### [Exercise instructions]
From the listing below, pull out the lines that hold "Ascii".
++++ Records supplied ++++
(** File name patterns with stars. *)
Fixpoint glob_match (fuel : nat) (pat s : string) : bool :=
  match fuel with
  | O => false
  | S fuel =>
      match pat, s with
      | EmptyString, EmptyString => true
      | String c pat', _ =>
          if Ascii.eqb c "*" then
            glob_match fuel pat' s || match s with String _ s' => glob_match fuel pat s' | _ => false end
          else match s with
               | String d s' => Ascii.eqb c d && glob_match fuel pat' s'
               | EmptyString => false
               end
      | EmptyString, String _ _ => false
      end
  end.

Definition full_path (d : string * string * Z) : string := d.1.1 +:+ "/" +:+ d.1.2.

(** A path with a link followed. *)
Definition follow (path : string) (v : virt) : string :=
  default path (snd <$> find (λ l, String.eqb l.1 path) (v_links v)).

Definition find_path (path : string) (v : virt) : option Z :=
  snd <$> find (λ d, String.eqb (full_path d) (follow path v)) (v_devices v).

Definition virt_stat (path : string) (v : virt) : option Z :=
  match find_path path v with
  | Some dev => Some dev
  | None => if existsb (String.eqb path) (v_dirs v) then Some 0 else None
  end.

(** A path split behind its last slash. *)
Fixpoint split_path (path : string) : option (string * string) :=
  match path with
  | EmptyString => None
  | String c path' =>
      match split_path path' with
      | Some (dir, name) => Some (String c dir, name)
      | None => if Ascii.eqb c "/" then Some (""%string, path') else None
      end
  end.

(** The node of a CUSE device, from the text DEVNAME=name. *)
Definition cuse_node (info : string) (v : virt) : virt :=
  match split_path ("/dev/" +:+ String.substring 8 (String.length info) info) with
  | Some (dir, name) => v <| v_devices := (v_devices v ++ [(dir, name, 0xf00)]) |>
  | None => v
  end.

(** The thread sets up its session and serves the device. *)
Definition virt_thread (device_name : string) (v : virt) : (Z * Z) * virt :=
  let setup := start_afu_thread device_name in
  ((0, 1), (foldr cuse_node v (cuse_dev_info_argv setup))
             <| v_dev := (v_dev v) <| afu_session := 1 |> |>).

Definition virt_write (fd n : Z) (v : virt) : Z * virt :=
  match find (λ x, x.1 =? fd) (v_writing v) with
  | Some (_, path) =>
      (n, v <| v_files := ((λ x, if String.eqb x.1 path then (path, x.2 + n) else x) <$> v_files v) |>)
  | None => (-1, v <| v_errno := EINVAL |>)
  end.

Definition max_fd (v : virt) : Z := foldr (λ x, Z.max x.1) 2 (v_fds v).

Definition new_fd (x : fd_kind) (v : virt) : Z * virt :=
  let fd := 1 + max_fd v in (fd, v <| v_fds := ((fd, x) :: v_fds v) |>).

Definition fd_kind_of (v : virt) (fd : Z) : option fd_kind := snd <$> find (λ x, x.1 =? fd) (v_fds v).

Definition is_context (v : virt) (fd : Z) : bool :=
  match fd_kind_of v fd with Some FdContext => true | _ => false end.

Definition is_file (path : string) (v : virt) : bool := existsb (λ x, String.eqb x.1 path) (v_files v).

Definition virt_creat (path : string) (v : virt) : Z * virt :=
  let '(fd, v) := new_fd FdOther v in
  (fd, v <| v_files := ((path, 0) :: List.filter (λ x, negb (String.eqb x.1 path)) (v_files v)) |>
         <| v_writing := ((fd, path) :: v_writing v) |>).

Definition virt_open (path : string) (v : virt) : Z * virt :=
  if is_file path v then new_fd FdOther v else
  match find_path path v with
  | None => (-1, v <| v_errno := ENOENT |>)
  | Some _ =>
      if v_contexts v <=? 0 then (-1, v <| v_errno := ENOSPC |>)
      else let '(fd, v) := new_fd FdContext v in
           (fd, virt_device_open (v <| v_contexts := v_contexts v - 1 |>))
  end.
++++
### [Expected answer]
          if Ascii.eqb c "*" then
               | String d s' => Ascii.eqb c d && glob_match fuel pat' s'
      | None => if Ascii.eqb c "/" then Some (""%string, path') else None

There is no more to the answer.